弁護士会の読書

※本欄の記述はあくまで会員の個人的意見です。

2005年10月28日

天文学入門

著者:嶺重 慎、出版社:岩波ジュニア新書
 子ども向けの本なのかもしれませんが、大人である私が読んでも楽しく、勉強になりました。なにより、星のカラー写真が見事です。
 私の夏の夜の楽しみは月を眺めることだというのは前に紹介しました。その月はどうやって誕生したのか。
 地球がまだ完全に固まっていないころに、火星ほどの大きさの天体が衝突して地球の中身をえぐり出し、飛び散った放出物が集まってできた。
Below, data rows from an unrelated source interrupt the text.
(** * Survey backend: response submission and statistics aggregation

    A shallow embedding of [api/routes/responses.ts]:
    - [POST /api/responses]                   (the submission handler),
    - [GET /api/responses/survey/:id/stats]   (the statistics handler),
    together with the ECMAScript built-ins the two handlers rely on
    ([parseFloat], [isNaN], [Number.prototype.toString], the arithmetic of
    Number values, and property access on an object literal). *)

From Stdlib Require Import ZArith String Ascii List Lia SpecFloat.
From stdpp Require Import gmap strings list fin_maps.

Local Open Scope string_scope.

(** ** ECMAScript Number values

    A Number is an IEEE 754 binary64 value.  [spec_float] is the standard
    library's specification of such values (one NaN, signed zeros and
    infinities, finite values [m * 2^e] in canonical form); its operations
    round to nearest, ties to even, as ECMAScript requires. *)

Module JS.

Definition number : Type := spec_float.

Definition prec : Z := 53.
Definition emax : Z := 1024.

Definition NaN : number := S754_nan.
Definition pos_zero : number := S754_zero false.

Definition isNaN (x : number) : bool :=
  match x with S754_nan => true | _ => false end.

(** [x + y] and [x / y] on Numbers. *)
Definition add (x y : number) : number := SFadd prec emax x y.
Definition div (x y : number) : number := SFdiv prec emax x y.

(** An array length, used as a Number. *)
Definition of_nat (n : nat) : number :=
  binary_normalize prec emax (Z.of_nat n) 0 false.

(** The Number value of the decimal [m * 10^e] ([0 <= m]), with sign [neg]:
    the exact quotient is rounded once, to nearest-even. *)
Definition of_decimal (neg : bool) (m e : Z) : number :=
  match m with
  | Zpos p =>
      if (0 <=? e)%Z
      then binary_normalize prec emax
             (if neg then Z.opp (m * 10 ^ e) else m * 10 ^ e)%Z 0 neg
      else SFdiv prec emax (S754_finite neg p 0)
             (S754_finite false (Z.to_pos (10 ^ (- e))) 0)
  | _ => S754_zero neg
  end.

Definition number_eqb (x y : number) : bool :=
  match x, y with
  | S754_zero a, S754_zero b => Bool.eqb a b
  | S754_infinity a, S754_infinity b => Bool.eqb a b
  | S754_nan, S754_nan => true
  | S754_finite a m e, S754_finite b n f =>
      Bool.eqb a b && Pos.eqb m n && Z.eqb e f
  | _, _ => false
  end.

(** *** Characters and digit strings *)

Definition is_digit (c : ascii) : bool :=
  let n := nat_of_ascii c in (48 <=? n)%nat && (n <=? 57)%nat.

Definition digit_char (d : Z) : ascii :=
  match d with
  | 1 => "1" | 2 => "2" | 3 => "3" | 4 => "4" | 5 => "5"
  | 6 => "6" | 7 => "7" | 8 => "8" | 9 => "9" | _ => "0"
  end%Z%char.

Definition digit_val (c : ascii) : Z := Z.of_nat (nat_of_ascii c) - 48.

(** The longest prefix of decimal digits, and what follows it. *)
Fixpoint span_digits (s : string) : string * string :=
  match s with
  | String c r =>
      if is_digit c
      then let '(d, r') := span_digits r in (String c d, r')
      else (EmptyString, s)
  | EmptyString => (EmptyString, EmptyString)
  end.

Fixpoint digits_value_from (acc : Z) (s : string) : Z :=
  match s with
  | String c r => digits_value_from (10 * acc + digit_val c) r
  | EmptyString => acc
  end.

Definition digits_value (s : string) : Z := digits_value_from 0 s.

Fixpoint digits_aux (fuel : nat) (n : Z) (acc : string) : string :=
  match fuel with
  | O => acc
  | S f =>
      if (n <? 10)%Z then String (digit_char n) acc
      else digits_aux f (n / 10) (String (digit_char (n mod 10)) acc)
  end.

(** The decimal digits of [n >= 0], most significant first. *)
Definition decimal_digits (n : Z) : string :=
  digits_aux (S (Z.to_nat (Z.log2 n))) n EmptyString.

Fixpoint zeros (n : nat) : string :=
  match n with O => EmptyString | S k => String "0" (zeros k) end.

Fixpoint str_take (n : nat) (s : string) : string :=
  match n, s with
  | S k, String c r => String c (str_take k r)
  | _, _ => EmptyString
  end.

Fixpoint str_drop (n : nat) (s : string) : string :=
  match n, s with
  | S k, String _ r => str_drop k r
  | _, _ => s
  end.

(** *** [parseFloat]

    Strings are held as UTF-8 byte sequences.  [trim_start] removes the
    leading WhiteSpace and LineTerminator code points. *)

Fixpoint trim_start (s : string) : string :=
  match s with
  | String c r =>
      let n := nat_of_ascii c in
      if (n =? 9)%nat || (n =? 10)%nat || (n =? 11)%nat || (n =? 12)%nat
         || (n =? 13)%nat || (n =? 32)%nat
      then trim_start r
      else
        match r with
        | String c1 r1 =>
            let n1 := nat_of_ascii c1 in
            if (n =? 194)%nat && (n1 =? 160)%nat          (* U+00A0 *)
            then trim_start r1
            else
              match r1 with
              | String c2 r2 =>
                  let n2 := nat_of_ascii c2 in
                  if ((n =? 225)%nat && (n1 =? 154)%nat && (n2 =? 128)%nat)
                                                         (* U+1680 *)
                     || ((n =? 226)%nat && (n1 =? 128)%nat &&
                         (((128 <=? n2)%nat && (n2 <=? 138)%nat)
                                                         (* U+2000..U+200A *)
                          || (n2 =? 168)%nat || (n2 =? 169)%nat
                                                         (* U+2028, U+2029 *)
                          || (n2 =? 175)%nat))           (* U+202F *)
                     || ((n =? 226)%nat && (n1 =? 129)%nat && (n2 =? 159)%nat)
                                                         (* U+205F *)
                     || ((n =? 227)%nat && (n1 =? 128)%nat && (n2 =? 128)%nat)
                                                         (* U+3000 *)
                     || ((n =? 239)%nat && (n1 =? 187)%nat && (n2 =? 191)%nat)
                                                         (* U+FEFF *)
                  then trim_start r2
                  else s
              | EmptyString => s
              end
        | EmptyString => s
        end
  | EmptyString => EmptyString
  end.

Definition is_empty (s : string) : bool :=
  match s with EmptyString => true | _ => false end.

(** The value of an ExponentPart at the head of [s], when there is one:
    [e] or [E], an optional sign, and at least one digit. *)
Definition exponent_part (s : string) : Z :=
  match s with
  | String c r =>
      if Ascii.eqb c "e" || Ascii.eqb c "E" then
        let '(neg, r1) :=
          match r with
          | String "-" r' => (true, r')
          | String "+" r' => (false, r')
          | _ => (false, r)
          end in
        let '(ds, _) := span_digits r1 in
        if is_empty ds then 0%Z
        else if neg then (- digits_value ds)%Z else digits_value ds
      else 0%Z
  | EmptyString => 0%Z
  end.

(** [parseFloat(input)]: the Number value of the longest prefix of the
    trimmed input that is a StrDecimalLiteral, [NaN] when there is none. *)
Definition parseFloat (input : string) : number :=
  let s := trim_start input in
  let '(neg, s1) :=
    match s with
    | String "-" r => (true, r)
    | String "+" r => (false, r)
    | _ => (false, s)
    end in
  if String.prefix "Infinity" s1 then S754_infinity neg
  else
    let '(ip, s2) := span_digits s1 in
    let '(fp, s3) :=
      match s2 with
      | String "." r => span_digits r
      | _ => (EmptyString, s2)
      end in
    if is_empty ip && is_empty fp then NaN
    else
      of_decimal neg (digits_value (ip ++ fp))
        (exponent_part s3 - Z.of_nat (String.length fp)).

(** *** [Number.prototype.toString] (radix 10)

    A positive finite [x = m * 2^e] is kept as the exact fraction
    [num / den]. *)

Definition fraction_of (m : positive) (e : Z) : Z * Z :=
  if (0 <=? e)%Z then (Zpos m * 2 ^ e, 1)%Z else (Zpos m, 2 ^ (- e))%Z.

Fixpoint lead_scale (fuel : nat) (num den j : Z) : Z :=
  match fuel with
  | O => j
  | S f =>
      if (den <=? num * 10 ^ j)%Z then j
      else lead_scale f num den (j + 1)
  end.

(** The [n] with [10^(n-1) <= num/den < 10^n]. *)
Definition decimal_exponent (num den : Z) : Z :=
  if (den <=? num)%Z
  then Z.of_nat (String.length (decimal_digits (num / den)))
  else (1 - lead_scale (S (Z.to_nat (Z.log2 den))) num den 1)%Z.

Fixpoint strip_zeros (fuel : nat) (s p : Z) : Z * Z :=
  match fuel with
  | O => (s, p)
  | S f =>
      if (0 <? s)%Z && (s mod 10 =? 0)%Z
      then strip_zeros f (s / 10) (p + 1)
      else (s, p)
  end.

(** The decimal [s * 10^p] with the trailing zeros of [s] moved into the
    exponent. *)
Definition stripped (s p : Z) : Z * Z :=
  strip_zeros (S (Z.to_nat (Z.log2 s))) s p.

(** The decimal [c] has Number value [x]. *)
Definition reads_as (x : number) (c : Z * Z) : bool :=
  number_eqb (of_decimal false (fst c) (snd c)) x.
だから、月の岩石を分析すると、地球の内部にあると考えられている岩石によく似ている。
 ところで、アポロは実は月面に降りていないという内容の本を私が紹介したところ、トラックバックで、アポロが月面におりたのを信じないとは、と嘆かれてしまいました。NASAのホームページに写真がたくさんあるのを見れば一目瞭然だということです。申しわけありませんが、まだ見ていません。ホンモノなのでしょうか。それにしても、公刊されている月面写真の背景が真っ黒で、星がちっともうつっていないのはなぜでしょうか。NASAのホームページの写真は背景に星がちゃんとうつっているのでしょうね。
 人間の身体と宇宙にある星との結びつきも紹介されています。
 人間の身体のおもな成分である炭素や酸素や窒素などは、かつて天の川銀河のなかで輝いていた恒星の内部でつくられたもの。だから、人間は星の子ともいえる。人類の文明社会に不可欠な金・銀・銅やウランなどの物質は、超新星爆発の瞬間につくられたもの。
 宇宙の年齢は137億歳。うーん、その前には、宇宙はなかったのか。なかったとしたら、それは無からうまれたということか・・・。まるでよく分かりません。
 でも、今も、この瞬間にも、広大な宇宙のどこかで星が誕生し、また死滅していっているのですよね。広大というにはあまりにも広すぎます。無限大といいたいところですが、有限なんですよね。でも、有限といっても、一人間として、手の届く範囲ではありません。うーん、どうしよう・・・。といっても、何ができるわけでもありませんが・・・。今度、日本人の青年実業家が23億円も出してロシアの会社による宇宙観光旅行に出かけるようです。お金のある人にはいいのかもしれません。今度はホリエモンが乗り出すそうです。値段も2割とか1割に大幅にダウンするといいます。大金持ちの道楽にはいいでしょう。でも、どっちにしても普通の市民にとってはまるで夢のような話でしかありません・・・。
 なぜ夜空は暗いのか。星が無数にあるのだったら、空は一面光り輝いているはずなのに・・・。そのこたえは、天体の年齢は有限だから。人間が見渡せるのは光速と宇宙年齢のかけ算の距離にすぎない。天体からの光の量をすべて足しても無限大とはならない。夜空が暗い、ということは、宇宙に歴史があることの反映。うーん、宇宙に果てはあるのか。
 宇宙はいずれなくなってしまうものなのか・・・。秋の夜長に虫の音を聞きながら、私の悩みも深まる一方なのです・・・。
 10月半ばの日曜日、夕方から庭に出て畑仕事をしていました。太陽が沈むと、たちまちまん丸い満月が出て一番星が輝きはじめました。星の輝きがあまりにも鮮烈で、しかも空高く揺らいでいるように見えましたので、一瞬、飛行機かヘリコプターかと思いました。あわてて双眼鏡やら望遠鏡をもち出して星を眺めました。キラキラと宝石のようにまばゆいばかりの輝きでした。きっと宵の明星だったのでしょう。なんとなく高価な宝石を手にしたような、そんな得した気分になりました。